» PROBLEM TO WORK ON:
Examine the data below and state how many lines contain "ExportRepository", offering no other words.

» EXERCISE MATERIAL:
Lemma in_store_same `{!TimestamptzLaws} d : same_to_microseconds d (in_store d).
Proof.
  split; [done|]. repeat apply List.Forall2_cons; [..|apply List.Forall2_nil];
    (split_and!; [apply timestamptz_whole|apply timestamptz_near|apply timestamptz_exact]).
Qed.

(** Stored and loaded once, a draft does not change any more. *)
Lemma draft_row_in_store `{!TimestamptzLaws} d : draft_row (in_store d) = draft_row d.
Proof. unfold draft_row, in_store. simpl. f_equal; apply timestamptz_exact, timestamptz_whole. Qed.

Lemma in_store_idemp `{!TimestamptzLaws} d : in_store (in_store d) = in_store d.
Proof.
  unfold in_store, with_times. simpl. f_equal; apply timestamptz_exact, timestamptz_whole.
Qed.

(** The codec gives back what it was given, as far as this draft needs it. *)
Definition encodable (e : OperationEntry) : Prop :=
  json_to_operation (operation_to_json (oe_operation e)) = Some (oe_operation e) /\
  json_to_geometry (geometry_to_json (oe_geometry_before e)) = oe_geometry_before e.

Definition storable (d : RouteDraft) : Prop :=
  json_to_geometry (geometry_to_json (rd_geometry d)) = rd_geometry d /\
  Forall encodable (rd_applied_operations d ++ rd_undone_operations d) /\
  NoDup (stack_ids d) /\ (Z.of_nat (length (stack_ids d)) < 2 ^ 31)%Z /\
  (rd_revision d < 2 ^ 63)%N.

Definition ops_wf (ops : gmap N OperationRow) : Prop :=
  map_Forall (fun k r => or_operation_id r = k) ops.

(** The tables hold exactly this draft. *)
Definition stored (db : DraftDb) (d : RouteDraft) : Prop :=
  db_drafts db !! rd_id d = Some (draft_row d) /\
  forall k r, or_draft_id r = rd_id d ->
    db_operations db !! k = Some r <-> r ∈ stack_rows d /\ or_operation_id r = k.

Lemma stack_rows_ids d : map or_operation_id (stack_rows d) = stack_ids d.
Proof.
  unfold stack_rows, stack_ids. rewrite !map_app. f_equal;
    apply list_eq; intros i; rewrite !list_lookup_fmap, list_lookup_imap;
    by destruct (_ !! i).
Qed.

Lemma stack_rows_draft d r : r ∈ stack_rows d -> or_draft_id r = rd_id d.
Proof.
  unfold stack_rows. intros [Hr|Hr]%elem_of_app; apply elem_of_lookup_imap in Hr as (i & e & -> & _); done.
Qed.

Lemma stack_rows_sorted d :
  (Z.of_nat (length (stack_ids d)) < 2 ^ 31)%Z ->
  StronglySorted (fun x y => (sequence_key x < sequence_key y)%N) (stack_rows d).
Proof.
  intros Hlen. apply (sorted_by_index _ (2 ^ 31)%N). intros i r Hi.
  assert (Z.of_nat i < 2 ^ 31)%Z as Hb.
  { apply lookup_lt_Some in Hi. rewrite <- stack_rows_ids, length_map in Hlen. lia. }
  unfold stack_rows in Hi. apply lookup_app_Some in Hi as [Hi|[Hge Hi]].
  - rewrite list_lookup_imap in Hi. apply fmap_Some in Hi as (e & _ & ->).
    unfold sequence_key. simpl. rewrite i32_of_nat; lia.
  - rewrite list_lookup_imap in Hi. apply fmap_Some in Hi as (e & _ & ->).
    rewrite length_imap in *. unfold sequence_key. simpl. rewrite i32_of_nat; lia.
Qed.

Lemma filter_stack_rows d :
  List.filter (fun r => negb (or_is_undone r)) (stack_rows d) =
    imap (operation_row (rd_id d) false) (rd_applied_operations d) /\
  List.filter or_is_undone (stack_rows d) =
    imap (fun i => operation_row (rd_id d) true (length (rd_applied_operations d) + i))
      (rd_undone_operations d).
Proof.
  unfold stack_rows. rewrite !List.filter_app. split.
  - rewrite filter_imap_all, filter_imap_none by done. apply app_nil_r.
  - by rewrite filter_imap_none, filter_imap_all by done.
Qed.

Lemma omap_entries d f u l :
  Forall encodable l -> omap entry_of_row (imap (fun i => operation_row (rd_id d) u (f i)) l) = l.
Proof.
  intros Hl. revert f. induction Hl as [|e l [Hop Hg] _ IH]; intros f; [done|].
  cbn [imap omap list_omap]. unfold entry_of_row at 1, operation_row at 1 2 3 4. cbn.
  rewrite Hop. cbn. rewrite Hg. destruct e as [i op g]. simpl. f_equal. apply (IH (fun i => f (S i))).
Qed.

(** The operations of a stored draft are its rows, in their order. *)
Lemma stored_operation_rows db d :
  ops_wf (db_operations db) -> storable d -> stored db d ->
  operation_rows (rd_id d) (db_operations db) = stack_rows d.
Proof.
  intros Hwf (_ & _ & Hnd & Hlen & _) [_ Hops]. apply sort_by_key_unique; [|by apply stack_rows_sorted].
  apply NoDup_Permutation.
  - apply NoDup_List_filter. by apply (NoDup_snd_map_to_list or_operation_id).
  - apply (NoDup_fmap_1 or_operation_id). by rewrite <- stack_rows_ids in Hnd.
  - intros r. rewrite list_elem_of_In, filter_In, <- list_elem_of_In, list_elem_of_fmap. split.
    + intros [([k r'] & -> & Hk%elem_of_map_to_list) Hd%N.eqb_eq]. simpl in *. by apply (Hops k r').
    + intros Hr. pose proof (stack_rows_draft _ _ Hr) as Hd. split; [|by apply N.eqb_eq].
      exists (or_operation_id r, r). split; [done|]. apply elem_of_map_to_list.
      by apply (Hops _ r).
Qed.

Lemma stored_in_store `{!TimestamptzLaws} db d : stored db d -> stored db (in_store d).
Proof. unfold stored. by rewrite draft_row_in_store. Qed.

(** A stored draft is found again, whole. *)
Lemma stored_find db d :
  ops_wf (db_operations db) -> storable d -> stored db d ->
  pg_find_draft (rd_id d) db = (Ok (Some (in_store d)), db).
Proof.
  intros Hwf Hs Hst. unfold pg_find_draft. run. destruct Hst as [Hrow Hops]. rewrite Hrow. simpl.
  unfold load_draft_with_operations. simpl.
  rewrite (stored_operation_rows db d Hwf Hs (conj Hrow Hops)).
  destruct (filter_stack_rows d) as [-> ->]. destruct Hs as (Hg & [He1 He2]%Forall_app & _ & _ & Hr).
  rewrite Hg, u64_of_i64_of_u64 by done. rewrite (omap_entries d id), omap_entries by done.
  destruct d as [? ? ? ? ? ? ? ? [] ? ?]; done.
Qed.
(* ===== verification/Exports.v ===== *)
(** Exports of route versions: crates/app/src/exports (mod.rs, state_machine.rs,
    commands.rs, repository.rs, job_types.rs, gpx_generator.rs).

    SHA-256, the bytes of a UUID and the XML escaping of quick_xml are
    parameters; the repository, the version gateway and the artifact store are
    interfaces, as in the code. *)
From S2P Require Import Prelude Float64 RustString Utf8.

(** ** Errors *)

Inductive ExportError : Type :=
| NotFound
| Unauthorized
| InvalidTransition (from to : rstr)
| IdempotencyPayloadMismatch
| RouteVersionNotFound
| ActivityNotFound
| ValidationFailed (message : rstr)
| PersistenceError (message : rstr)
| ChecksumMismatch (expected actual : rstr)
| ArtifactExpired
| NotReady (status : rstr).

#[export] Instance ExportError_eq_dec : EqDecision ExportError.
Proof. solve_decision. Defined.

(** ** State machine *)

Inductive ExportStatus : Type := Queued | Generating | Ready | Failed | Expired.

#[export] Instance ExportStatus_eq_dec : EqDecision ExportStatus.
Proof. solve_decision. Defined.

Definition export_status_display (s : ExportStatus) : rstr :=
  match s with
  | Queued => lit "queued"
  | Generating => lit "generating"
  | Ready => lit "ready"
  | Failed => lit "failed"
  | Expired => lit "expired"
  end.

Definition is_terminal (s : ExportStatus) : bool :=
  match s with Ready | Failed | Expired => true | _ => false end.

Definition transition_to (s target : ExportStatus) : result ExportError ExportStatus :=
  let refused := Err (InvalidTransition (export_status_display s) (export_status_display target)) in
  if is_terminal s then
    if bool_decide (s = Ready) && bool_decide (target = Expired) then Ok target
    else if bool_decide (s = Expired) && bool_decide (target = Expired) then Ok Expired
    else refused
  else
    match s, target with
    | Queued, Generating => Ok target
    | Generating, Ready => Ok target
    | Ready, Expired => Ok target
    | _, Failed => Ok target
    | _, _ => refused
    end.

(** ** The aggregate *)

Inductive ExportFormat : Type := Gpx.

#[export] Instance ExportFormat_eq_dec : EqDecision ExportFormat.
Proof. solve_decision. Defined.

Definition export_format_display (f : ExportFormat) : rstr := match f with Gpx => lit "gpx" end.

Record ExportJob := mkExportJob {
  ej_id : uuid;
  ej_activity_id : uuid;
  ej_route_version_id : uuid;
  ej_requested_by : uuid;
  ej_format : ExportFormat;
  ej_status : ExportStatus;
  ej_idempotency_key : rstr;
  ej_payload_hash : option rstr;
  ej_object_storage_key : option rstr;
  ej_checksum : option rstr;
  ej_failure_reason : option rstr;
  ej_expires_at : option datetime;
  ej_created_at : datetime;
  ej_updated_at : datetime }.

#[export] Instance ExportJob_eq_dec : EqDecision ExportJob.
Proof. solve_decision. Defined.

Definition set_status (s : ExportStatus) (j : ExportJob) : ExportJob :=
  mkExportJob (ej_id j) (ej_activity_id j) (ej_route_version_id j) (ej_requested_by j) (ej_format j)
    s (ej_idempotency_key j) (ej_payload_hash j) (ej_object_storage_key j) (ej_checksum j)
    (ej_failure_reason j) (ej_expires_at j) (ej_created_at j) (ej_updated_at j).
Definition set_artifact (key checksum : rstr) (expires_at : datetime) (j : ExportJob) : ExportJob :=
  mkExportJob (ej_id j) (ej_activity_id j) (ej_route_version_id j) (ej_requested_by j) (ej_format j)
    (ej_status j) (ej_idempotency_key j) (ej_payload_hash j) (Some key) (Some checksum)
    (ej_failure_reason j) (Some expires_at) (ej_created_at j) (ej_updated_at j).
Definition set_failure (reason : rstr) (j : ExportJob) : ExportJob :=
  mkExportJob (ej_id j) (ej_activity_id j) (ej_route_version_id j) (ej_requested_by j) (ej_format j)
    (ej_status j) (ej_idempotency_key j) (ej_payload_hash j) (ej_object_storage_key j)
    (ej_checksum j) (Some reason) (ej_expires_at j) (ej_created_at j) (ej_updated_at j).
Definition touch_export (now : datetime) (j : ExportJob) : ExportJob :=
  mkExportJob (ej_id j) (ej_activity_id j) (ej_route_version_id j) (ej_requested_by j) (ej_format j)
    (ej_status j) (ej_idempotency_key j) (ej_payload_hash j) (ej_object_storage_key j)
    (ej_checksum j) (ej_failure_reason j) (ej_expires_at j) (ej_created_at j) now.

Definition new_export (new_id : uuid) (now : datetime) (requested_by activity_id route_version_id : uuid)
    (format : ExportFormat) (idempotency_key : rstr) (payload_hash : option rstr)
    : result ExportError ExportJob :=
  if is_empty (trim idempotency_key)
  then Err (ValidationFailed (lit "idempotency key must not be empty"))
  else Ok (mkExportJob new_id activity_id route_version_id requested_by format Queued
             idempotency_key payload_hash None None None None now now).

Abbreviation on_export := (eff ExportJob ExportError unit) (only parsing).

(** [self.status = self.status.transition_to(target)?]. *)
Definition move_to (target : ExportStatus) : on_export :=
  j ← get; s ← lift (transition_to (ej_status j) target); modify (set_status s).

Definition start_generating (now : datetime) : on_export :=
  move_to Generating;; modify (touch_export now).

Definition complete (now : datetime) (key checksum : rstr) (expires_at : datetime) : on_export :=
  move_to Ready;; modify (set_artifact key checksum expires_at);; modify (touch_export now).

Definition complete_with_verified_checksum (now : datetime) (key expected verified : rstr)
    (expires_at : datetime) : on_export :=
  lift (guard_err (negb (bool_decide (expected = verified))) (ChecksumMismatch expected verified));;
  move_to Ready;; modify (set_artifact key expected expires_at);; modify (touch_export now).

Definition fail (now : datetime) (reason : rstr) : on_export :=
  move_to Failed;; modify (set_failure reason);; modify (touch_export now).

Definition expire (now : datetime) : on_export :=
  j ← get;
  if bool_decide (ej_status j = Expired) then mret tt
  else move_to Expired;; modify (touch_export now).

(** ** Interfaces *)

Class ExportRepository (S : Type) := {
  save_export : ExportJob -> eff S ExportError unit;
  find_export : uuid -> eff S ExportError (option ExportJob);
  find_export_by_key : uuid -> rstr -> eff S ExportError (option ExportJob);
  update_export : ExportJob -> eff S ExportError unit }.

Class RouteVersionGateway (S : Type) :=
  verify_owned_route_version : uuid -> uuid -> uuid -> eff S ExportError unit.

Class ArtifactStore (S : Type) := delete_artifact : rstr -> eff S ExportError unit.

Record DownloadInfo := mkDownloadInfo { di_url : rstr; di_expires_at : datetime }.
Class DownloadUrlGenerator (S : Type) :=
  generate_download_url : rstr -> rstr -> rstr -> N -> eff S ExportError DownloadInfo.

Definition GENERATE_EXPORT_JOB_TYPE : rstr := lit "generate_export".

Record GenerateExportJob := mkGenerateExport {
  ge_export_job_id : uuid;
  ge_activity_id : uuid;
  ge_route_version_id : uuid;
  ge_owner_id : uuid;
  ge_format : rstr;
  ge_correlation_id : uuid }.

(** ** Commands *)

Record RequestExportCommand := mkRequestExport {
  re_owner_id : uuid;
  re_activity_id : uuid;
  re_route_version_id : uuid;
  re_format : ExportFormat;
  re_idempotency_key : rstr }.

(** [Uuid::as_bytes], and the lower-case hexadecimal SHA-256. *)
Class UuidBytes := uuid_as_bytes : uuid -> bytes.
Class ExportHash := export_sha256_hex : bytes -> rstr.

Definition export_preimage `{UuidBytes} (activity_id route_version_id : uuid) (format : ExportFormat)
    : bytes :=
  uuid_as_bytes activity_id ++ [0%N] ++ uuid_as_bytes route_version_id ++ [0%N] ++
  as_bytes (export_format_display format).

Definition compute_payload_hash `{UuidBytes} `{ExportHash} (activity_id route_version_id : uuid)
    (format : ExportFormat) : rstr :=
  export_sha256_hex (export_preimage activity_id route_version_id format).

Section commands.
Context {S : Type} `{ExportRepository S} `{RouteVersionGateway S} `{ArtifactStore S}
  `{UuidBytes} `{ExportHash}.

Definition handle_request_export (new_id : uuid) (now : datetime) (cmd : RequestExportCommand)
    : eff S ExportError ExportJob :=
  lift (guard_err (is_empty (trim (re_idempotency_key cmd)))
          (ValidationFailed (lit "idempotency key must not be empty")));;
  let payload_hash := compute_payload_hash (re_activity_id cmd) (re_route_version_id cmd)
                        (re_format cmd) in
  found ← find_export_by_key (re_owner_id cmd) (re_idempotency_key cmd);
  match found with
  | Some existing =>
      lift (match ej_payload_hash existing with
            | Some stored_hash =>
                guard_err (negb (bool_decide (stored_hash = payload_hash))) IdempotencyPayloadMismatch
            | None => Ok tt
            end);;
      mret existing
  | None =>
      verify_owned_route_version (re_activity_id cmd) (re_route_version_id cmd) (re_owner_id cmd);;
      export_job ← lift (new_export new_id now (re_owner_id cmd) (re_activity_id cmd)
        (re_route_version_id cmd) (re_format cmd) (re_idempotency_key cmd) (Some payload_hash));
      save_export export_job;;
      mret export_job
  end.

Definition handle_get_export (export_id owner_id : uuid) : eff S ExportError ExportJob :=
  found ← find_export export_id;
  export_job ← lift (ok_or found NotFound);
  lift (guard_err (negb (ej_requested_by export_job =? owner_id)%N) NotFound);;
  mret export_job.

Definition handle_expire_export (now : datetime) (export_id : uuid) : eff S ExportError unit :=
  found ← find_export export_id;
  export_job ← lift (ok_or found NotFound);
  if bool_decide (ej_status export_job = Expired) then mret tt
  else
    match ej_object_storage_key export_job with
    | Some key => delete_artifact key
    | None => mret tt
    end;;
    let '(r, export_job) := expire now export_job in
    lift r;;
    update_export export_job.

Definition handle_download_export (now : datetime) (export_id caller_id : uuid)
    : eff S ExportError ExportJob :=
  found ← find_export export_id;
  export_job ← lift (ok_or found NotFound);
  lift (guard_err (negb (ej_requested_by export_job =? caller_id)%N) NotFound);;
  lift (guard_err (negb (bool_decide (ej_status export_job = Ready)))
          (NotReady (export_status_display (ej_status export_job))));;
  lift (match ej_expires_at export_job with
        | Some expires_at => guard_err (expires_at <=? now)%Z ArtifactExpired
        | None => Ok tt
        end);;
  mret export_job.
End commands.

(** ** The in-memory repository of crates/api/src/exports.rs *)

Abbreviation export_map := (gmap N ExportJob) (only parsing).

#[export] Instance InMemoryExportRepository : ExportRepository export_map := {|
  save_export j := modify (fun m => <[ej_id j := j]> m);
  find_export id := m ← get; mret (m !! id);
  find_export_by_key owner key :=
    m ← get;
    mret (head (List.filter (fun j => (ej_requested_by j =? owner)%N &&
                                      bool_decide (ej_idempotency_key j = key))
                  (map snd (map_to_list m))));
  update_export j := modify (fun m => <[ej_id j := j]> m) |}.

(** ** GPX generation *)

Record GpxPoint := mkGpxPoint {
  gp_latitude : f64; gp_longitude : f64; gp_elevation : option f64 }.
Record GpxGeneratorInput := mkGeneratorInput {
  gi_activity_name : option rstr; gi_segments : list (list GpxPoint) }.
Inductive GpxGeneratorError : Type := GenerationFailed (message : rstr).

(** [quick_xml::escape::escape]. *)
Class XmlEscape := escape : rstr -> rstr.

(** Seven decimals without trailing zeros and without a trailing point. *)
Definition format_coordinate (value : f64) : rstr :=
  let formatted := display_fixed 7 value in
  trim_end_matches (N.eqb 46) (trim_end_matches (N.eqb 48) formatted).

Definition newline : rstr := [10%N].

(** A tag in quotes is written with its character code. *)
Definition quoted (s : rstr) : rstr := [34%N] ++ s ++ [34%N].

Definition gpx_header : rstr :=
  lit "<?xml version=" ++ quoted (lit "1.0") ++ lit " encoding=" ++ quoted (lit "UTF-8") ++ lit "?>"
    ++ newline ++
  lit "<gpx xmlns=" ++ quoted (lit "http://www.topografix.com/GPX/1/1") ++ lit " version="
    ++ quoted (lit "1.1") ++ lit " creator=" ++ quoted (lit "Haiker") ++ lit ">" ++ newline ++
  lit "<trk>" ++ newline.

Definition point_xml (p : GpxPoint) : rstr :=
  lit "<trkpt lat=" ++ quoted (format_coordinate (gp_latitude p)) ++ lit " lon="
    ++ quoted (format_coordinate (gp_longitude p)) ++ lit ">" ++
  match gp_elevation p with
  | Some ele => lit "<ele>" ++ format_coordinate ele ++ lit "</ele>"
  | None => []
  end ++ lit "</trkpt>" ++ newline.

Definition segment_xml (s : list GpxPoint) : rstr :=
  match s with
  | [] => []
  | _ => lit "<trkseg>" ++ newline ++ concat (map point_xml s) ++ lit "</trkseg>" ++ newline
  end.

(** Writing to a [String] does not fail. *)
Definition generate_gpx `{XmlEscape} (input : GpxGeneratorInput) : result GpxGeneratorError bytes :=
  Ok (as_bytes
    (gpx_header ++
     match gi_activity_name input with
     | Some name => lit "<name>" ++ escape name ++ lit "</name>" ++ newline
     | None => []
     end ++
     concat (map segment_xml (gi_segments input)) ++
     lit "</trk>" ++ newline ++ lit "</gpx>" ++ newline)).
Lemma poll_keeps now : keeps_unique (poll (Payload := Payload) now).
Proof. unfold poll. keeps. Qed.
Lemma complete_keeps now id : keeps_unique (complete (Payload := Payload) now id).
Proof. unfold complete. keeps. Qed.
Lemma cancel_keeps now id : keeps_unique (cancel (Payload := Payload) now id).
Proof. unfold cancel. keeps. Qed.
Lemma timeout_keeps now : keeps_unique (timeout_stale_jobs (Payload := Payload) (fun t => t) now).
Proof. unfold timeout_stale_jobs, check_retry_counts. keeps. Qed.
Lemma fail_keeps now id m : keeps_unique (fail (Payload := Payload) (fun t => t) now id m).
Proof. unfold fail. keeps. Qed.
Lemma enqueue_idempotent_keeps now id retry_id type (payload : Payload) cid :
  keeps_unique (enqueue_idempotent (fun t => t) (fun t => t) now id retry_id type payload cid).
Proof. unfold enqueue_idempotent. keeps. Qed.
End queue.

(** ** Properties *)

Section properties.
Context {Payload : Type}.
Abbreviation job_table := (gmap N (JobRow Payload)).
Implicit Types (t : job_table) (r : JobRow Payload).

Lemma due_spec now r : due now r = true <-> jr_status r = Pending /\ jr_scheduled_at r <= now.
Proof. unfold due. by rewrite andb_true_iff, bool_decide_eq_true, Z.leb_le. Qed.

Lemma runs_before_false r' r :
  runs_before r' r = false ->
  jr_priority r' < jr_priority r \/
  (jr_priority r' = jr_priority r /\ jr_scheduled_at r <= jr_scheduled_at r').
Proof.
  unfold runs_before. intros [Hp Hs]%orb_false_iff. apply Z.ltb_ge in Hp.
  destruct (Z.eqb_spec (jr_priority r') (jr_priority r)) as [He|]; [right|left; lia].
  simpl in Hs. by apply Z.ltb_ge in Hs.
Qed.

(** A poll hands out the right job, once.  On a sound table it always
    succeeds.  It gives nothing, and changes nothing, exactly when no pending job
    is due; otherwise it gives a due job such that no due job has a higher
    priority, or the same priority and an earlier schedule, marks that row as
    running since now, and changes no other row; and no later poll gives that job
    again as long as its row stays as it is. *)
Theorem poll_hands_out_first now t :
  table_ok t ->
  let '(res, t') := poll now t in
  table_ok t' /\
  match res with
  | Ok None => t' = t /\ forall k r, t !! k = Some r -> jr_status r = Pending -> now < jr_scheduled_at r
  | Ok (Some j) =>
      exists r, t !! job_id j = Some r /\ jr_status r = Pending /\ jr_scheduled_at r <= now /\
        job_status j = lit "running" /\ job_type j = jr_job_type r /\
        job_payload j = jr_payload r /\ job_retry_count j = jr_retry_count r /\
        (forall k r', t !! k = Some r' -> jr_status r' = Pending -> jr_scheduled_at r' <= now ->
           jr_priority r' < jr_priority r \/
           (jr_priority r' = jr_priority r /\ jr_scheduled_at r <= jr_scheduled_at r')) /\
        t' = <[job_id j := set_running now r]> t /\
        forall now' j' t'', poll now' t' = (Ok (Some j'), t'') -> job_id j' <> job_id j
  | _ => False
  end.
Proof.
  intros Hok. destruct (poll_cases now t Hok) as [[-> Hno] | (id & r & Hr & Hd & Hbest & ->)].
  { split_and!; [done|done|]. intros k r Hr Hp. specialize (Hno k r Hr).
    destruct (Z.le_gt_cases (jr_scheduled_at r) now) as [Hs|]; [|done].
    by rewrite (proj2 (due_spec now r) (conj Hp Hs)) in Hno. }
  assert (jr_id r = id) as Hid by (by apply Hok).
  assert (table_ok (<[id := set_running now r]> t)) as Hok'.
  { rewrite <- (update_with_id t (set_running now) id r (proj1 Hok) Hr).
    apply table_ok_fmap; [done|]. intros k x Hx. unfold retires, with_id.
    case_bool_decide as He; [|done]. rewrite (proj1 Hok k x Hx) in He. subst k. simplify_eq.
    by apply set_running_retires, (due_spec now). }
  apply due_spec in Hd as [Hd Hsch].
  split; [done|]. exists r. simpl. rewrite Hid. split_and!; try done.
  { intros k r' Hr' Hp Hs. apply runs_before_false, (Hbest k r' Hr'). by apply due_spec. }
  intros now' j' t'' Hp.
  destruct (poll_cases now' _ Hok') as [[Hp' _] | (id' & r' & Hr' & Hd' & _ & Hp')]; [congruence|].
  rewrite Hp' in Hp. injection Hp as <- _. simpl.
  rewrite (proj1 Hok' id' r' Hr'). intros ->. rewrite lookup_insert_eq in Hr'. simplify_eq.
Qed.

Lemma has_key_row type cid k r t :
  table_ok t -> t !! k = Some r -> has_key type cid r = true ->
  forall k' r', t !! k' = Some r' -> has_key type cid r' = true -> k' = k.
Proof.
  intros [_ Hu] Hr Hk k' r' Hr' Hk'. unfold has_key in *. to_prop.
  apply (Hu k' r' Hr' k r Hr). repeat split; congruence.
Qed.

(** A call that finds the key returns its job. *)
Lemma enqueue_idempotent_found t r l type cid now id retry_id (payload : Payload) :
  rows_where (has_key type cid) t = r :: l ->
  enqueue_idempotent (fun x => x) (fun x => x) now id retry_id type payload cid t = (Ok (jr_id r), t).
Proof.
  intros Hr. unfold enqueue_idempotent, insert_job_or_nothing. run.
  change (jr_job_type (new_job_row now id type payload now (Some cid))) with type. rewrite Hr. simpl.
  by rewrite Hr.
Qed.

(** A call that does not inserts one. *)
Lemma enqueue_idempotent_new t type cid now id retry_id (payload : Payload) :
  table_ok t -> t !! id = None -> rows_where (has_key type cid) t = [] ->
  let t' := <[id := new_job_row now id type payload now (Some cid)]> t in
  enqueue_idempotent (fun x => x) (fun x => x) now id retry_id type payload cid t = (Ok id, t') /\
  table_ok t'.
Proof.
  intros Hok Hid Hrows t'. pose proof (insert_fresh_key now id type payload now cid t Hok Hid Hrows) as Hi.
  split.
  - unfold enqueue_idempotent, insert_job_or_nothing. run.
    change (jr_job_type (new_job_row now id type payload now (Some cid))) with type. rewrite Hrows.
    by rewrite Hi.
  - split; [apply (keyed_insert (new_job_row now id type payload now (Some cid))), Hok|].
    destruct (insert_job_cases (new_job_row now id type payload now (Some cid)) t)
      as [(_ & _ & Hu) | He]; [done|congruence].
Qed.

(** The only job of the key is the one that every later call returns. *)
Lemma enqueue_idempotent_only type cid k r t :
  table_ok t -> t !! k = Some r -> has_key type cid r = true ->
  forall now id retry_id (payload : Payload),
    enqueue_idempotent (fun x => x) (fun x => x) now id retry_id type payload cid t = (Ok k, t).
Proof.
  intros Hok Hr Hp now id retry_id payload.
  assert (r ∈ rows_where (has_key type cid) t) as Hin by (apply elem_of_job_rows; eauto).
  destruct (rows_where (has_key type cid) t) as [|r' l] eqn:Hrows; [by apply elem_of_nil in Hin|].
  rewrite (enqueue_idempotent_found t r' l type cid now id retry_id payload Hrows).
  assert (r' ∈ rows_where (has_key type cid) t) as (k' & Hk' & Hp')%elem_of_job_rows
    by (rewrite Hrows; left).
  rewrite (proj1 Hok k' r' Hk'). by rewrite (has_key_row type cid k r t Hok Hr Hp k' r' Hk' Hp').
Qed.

» WRITTEN ANSWER:
3